§ REQUIRED ACTION:
From the entries below, return exactly the lines beginning at the one that contains "Definition f32_sum (l" and ending at the one that contains "[1; e; Zpos m]", both of them included, and only those lines.

*** Begin section ***

(* ===== verification/Float.v ===== *)
(** Rust's [f32] and [f64] on the standard library's [SpecFloat] (IEEE 754 with
    rounding to nearest even): the operations the loop detector and the payout
    gate use, and the order lemmas their proofs need. *)

From S2P Require Import Prelude Rust Json.

(** * Operations *)

Abbreviation f32 := spec_float.
Definition f32_prec : Z := 24.
Definition f32_emax : Z := 128.

Definition f32_add := SFadd f32_prec f32_emax.
Definition f32_sub := SFsub f32_prec f32_emax.
Definition f32_mul := SFmul f32_prec f32_emax.
Definition f32_div := SFdiv f32_prec f32_emax.
Definition f32_sqrt := SFsqrt f32_prec f32_emax.
Definition f64_add := SFadd f64_prec f64_emax.
Definition f64_mul := SFmul f64_prec f64_emax.
Definition f64_div := SFdiv f64_prec f64_emax.
Definition f64_sqrt := SFsqrt f64_prec f64_emax.

Definition f32_of_int (n : Z) : f32 := binary_normalize f32_prec f32_emax n 0 false.

(** Conversion between formats: exact when widening, rounding when narrowing. *)
Definition sf_convert (prec emax : Z) (f : spec_float) : spec_float :=
  match f with
  | S754_finite s m e => binary_normalize prec emax (if s then Zneg m else Zpos m) e s
  | _ => f
  end.
Definition f64_from_f32 : f32 -> f64 := sf_convert f64_prec f64_emax.
Definition f32_from_f64 : f64 -> f32 := sf_convert f32_prec f32_emax.

Definition zero : spec_float := S754_zero false.
Definition one_f32 : f32 := f32_of_int 1.

Definition is_nan (f : spec_float) : bool := match f with S754_nan => true | _ => false end.

(** [f32::min]: a NaN argument is ignored. *)
Definition fmin (a b : spec_float) : spec_float :=
  if is_nan a then b else if is_nan b then a else if SFltb b a then b else a.

(** [f32::clamp]: a NaN stays a NaN. *)
Definition fclamp (lo hi f : spec_float) : spec_float :=
  if SFltb f lo then lo else if SFltb hi f then hi else f.

(** [Iterator::sum] for floats starts from negative zero. *)
Definition f64_sum (l : list f64) : f64 := fold_left f64_add l (S754_zero true).
Definition f32_sum (l : list f32) : f32 := fold_left f32_add l (S754_zero true).

(** * Order *)

(** The rank of a number that is not a NaN. *)
Definition rank (f : spec_float) : list Z :=
  match f with
  | S754_nan => []
  | S754_infinity true => [-2; 0; 0]
  | S754_finite true m e => [-1; - e; Zneg m]
  | S754_zero _ => [0; 0; 0]
  | S754_finite false m e => [1; e; Zpos m]
  | S754_infinity false => [2; 0; 0]
  end.

Lemma compare_cont_Zcompare m n : Pos.compare_cont Eq m n = (Zpos m ?= Zpos n).
Proof. reflexivity. Qed.

Lemma SFcompare_rank a b : is_nan a = false -> is_nan b = false ->
  SFcompare a b = Some (lex_cmp (rank a) (rank b)).
Proof.
  destruct a as [?|[]| |[] m e], b as [?|[]| |[] m' e']; try done; intros _ _; cbn -[Z.compare].
  - rewrite Z.compare_opp, (Z.compare_antisym e e').
    change (Zneg m ?= Zneg m') with (CompOpp (Zpos m ?= Zpos m')). rewrite compare_cont_Zcompare.
    destruct (e ?= e'); try done. by destruct (Zpos m ?= Zpos m').
  - rewrite compare_cont_Zcompare. destruct (e ?= e'); try done. by destruct (Zpos m ?= Zpos m').
Qed.

Lemma SFltb_rank a b : SFltb a b = true <->
  is_nan a = false /\ is_nan b = false /\ lex_cmp (rank a) (rank b) = Lt.
Proof.
  unfold SFltb. destruct (is_nan a) eqn:Ea; [destruct a; naive_solver|].
  destruct (is_nan b) eqn:Eb; [destruct a, b; naive_solver|].
  rewrite SFcompare_rank by done. destruct (lex_cmp _ _); naive_solver.
Qed.

Lemma lex_cmp_lt_trans a b c : lex_cmp a b = Lt -> lex_cmp b c = Lt -> lex_cmp a c = Lt.
Proof.
  intros Hab Hbc. destruct (lex_cmp a c) eqn:E; [|done|].
  - apply lex_cmp_eq in E as <-. rewrite lex_cmp_antisym, Hab in Hbc. done.
  - exfalso. apply (lex_cmp_trans a b c); [congruence..|done].
Qed.

Lemma SFltb_trans a b c : SFltb a b = true -> SFltb b c = true -> SFltb a c = true.
Proof.
  rewrite !SFltb_rank. intros (?&?&?) (?&?&?). repeat split; try done. by eapply lex_cmp_lt_trans.
Qed.

Lemma SFltb_irrefl a : SFltb a a = false.
Proof.
  apply not_true_is_false. rewrite SFltb_rank. intros (_ & _ & H).
  assert (lex_cmp (rank a) (rank a) = Eq) by (by apply lex_cmp_eq). congruence.
Qed.

(** The minimum is below a threshold exactly when one of the two is. *)
Lemma fmin_ltb a b t : SFltb (fmin a b) t = SFltb a t || SFltb b t.
Proof.
  unfold fmin. destruct (is_nan a) eqn:Ea.
  { destruct a; try done. }
  destruct (is_nan b) eqn:Eb.
  { destruct b; try done. rewrite orb_comm. done. }
  destruct (SFltb b a) eqn:Eba.
  - destruct (SFltb a t) eqn:Eat; [|done]. by rewrite (SFltb_trans b a t).
  - destruct (SFltb b t) eqn:Ebt; [|by rewrite orb_false_r]. rewrite orb_true_r.
    apply SFltb_rank in Ebt as (_ & Ht & Hlt). apply SFltb_rank. split; [done|]. split; [done|].
    destruct (lex_cmp (rank a) (rank b)) eqn:E.
    + apply lex_cmp_eq in E. by rewrite E.
    + by eapply lex_cmp_lt_trans.
    + exfalso. revert Eba. apply eq_true_false_abs. apply SFltb_rank.
      split; [done|]. split; [done|]. by rewrite lex_cmp_antisym, E.
Qed.

Lemma fold_fmin_ltb l a t :
  SFltb (fold_left fmin l a) t = SFltb a t || existsb (fun x => SFltb x t) l.
Proof.
  revert a. induction l as [|x l IH]; intros a; cbn; [by rewrite orb_false_r|].
  by rewrite IH, fmin_ltb, orb_assoc.
Qed.

(** * Rounding keeps positive numbers positive *)

Section Rounding.
Variables prec emax : Z.
Hypothesis prec_pos : 0 < prec.

Lemma digits2_bound p : 2 ^ (Zpos (digits2_pos p) - 1) <= Zpos p < 2 ^ Zpos (digits2_pos p).
Proof.
  induction p as [p IH|p IH|]; cbn [digits2_pos]; [..|done];
    rewrite Pos2Z.inj_succ, Z.pow_succ_r by lia;
    replace (Z.succ (Zpos (digits2_pos p)) - 1) with (Z.succ (Zpos (digits2_pos p) - 1)) by lia;
    rewrite Z.pow_succ_r by lia; lia.
Qed.

Lemma shr_1_half r : 0 <= shr_m r -> shr_m (shr_1 r) = shr_m r / 2.
Proof.
  destruct r as [[|p|p] rb sb]; cbn; [done| |lia]. intros _.
  destruct p; cbn; [..|done]; Z.div_mod_to_equations; lia.
Qed.

Lemma iter_shr p r : 0 <= shr_m r -> shr_m (iter_pos shr_1 p r) = shr_m r / 2 ^ Zpos p.
Proof.
  assert (forall q, 0 < 2 ^ Zpos q) as H2 by (intros q; apply Z.pow_pos_nonneg; lia).
  revert r. induction p as [p IH|p IH|]; intros r Hr; cbn [iter_pos].
  - assert (0 <= shr_m (shr_1 r)) as H1 by (rewrite shr_1_half by done; apply Z.div_pos; lia).
    rewrite IH by (rewrite IH by done; apply Z.div_pos; [done|apply H2]).
    rewrite IH, shr_1_half by done. rewrite !Z.div_div by (try apply Z.pow_nonzero; try apply H2; lia).
    f_equal. rewrite (Pos2Z.inj_xI p). replace (2 * Zpos p + 1) with (1 + Zpos p + Zpos p) by lia.
    rewrite !Z.pow_add_r by lia. lia.
  - rewrite IH by (rewrite IH by done; apply Z.div_pos; [done|apply H2]). rewrite IH by done.
    rewrite Z.div_div by (try apply Z.pow_nonzero; try apply H2; lia).
    f_equal. rewrite (Pos2Z.inj_xO p). replace (2 * Zpos p) with (Zpos p + Zpos p) by lia.
    by rewrite Z.pow_add_r by lia.
  - by rewrite shr_1_half.
Qed.

(** A shift that drops fewer digits than there are leaves a positive mantissa. *)
Lemma shr_positive r p e n : shr_m r = Zpos p -> n < Zpos (digits2_pos p) ->
  exists q, shr_m (shr r e n).1 = Zpos q /\ (shr r e n).2 = e + Z.max n 0.
Proof.
  intros Hr Hn. destruct n as [|n|n]; cbn [shr fst snd]; [exists p; split; [done|lia]| |exists p; split; [done|lia]].
  rewrite iter_shr by (rewrite Hr; lia). rewrite Hr.
  assert (0 < Zpos p / 2 ^ Zpos n) as Hq.
  { apply Z.div_str_pos. split; [apply Z.pow_pos_nonneg; lia|].
    destruct (digits2_bound p) as [Hd _]. etransitivity; [|exact Hd].
    apply Z.pow_le_mono_r; lia. }
  destruct (Zpos p / 2 ^ Zpos n) as [|q|q]; try lia. exists q. split; [done|lia].
Qed.

Lemma shr_record_of_loc_m m l : shr_m (shr_record_of_loc m l) = m.
Proof. by destruct l as [|[]]. Qed.

Lemma round_up m l p : m = Zpos p -> exists q, round_nearest_even m l = Zpos q.
Proof.
  intros ->. unfold round_nearest_even.
  destruct l as [|[]]; try case_match; try (by eexists);
    (destruct (Zpos p + 1) as [|q|q] eqn:E; [lia|by eexists|lia]).
Qed.

Lemma binary_round_positive p ex :
  emin prec emax - ex < Zpos (digits2_pos p) ->
  match binary_round_aux prec emax false (Zpos p) ex loc_Exact with
  | S754_finite false _ _ | S754_infinity false => True
  | _ => False
  end.
Proof.
  intros Hex. unfold binary_round_aux, shr_fexp. cbn [Zdigits2].
  set (n1 := fexp prec emax (Zpos (digits2_pos p) + ex) - ex).
  destruct (shr_positive (shr_record_of_loc (Zpos p) loc_Exact) p ex n1) as (p1 & Hm1 & He1).
  { apply shr_record_of_loc_m. }
  { unfold n1, fexp. lia. }
  destruct (shr (shr_record_of_loc (Zpos p) loc_Exact) ex n1) as [r1 e1]. cbn [fst snd] in Hm1, He1.
  destruct (round_up (shr_m r1) (loc_of_shr_record r1) p1 Hm1) as [p2 Hp2]. rewrite Hp2.
  cbn [Zdigits2]. set (n2 := fexp prec emax (Zpos (digits2_pos p2) + e1) - e1).
  destruct (shr_positive (shr_record_of_loc (Zpos p2) loc_Exact) p2 e1 n2) as (p3 & Hm3 & He3).
  { apply shr_record_of_loc_m. }
  { unfold n2, fexp. subst e1. unfold n1, fexp. lia. }
  destruct (shr (shr_record_of_loc (Zpos p2) loc_Exact) e1 n2) as [r3 e3]. cbn [fst snd] in Hm3.
  rewrite Hm3. by destruct (e3 <=? emax - prec).
Qed.
End Rounding.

*** End section ***

§ RESPONSE BOX:
Definition f32_sum (l : list f32) : f32 := fold_left f32_add l (S754_zero true).

(** * Order *)

(** The rank of a number that is not a NaN. *)
Definition rank (f : spec_float) : list Z :=
  match f with
  | S754_nan => []
  | S754_infinity true => [-2; 0; 0]
  | S754_finite true m e => [-1; - e; Zneg m]
  | S754_zero _ => [0; 0; 0]
  | S754_finite false m e => [1; e; Zpos m]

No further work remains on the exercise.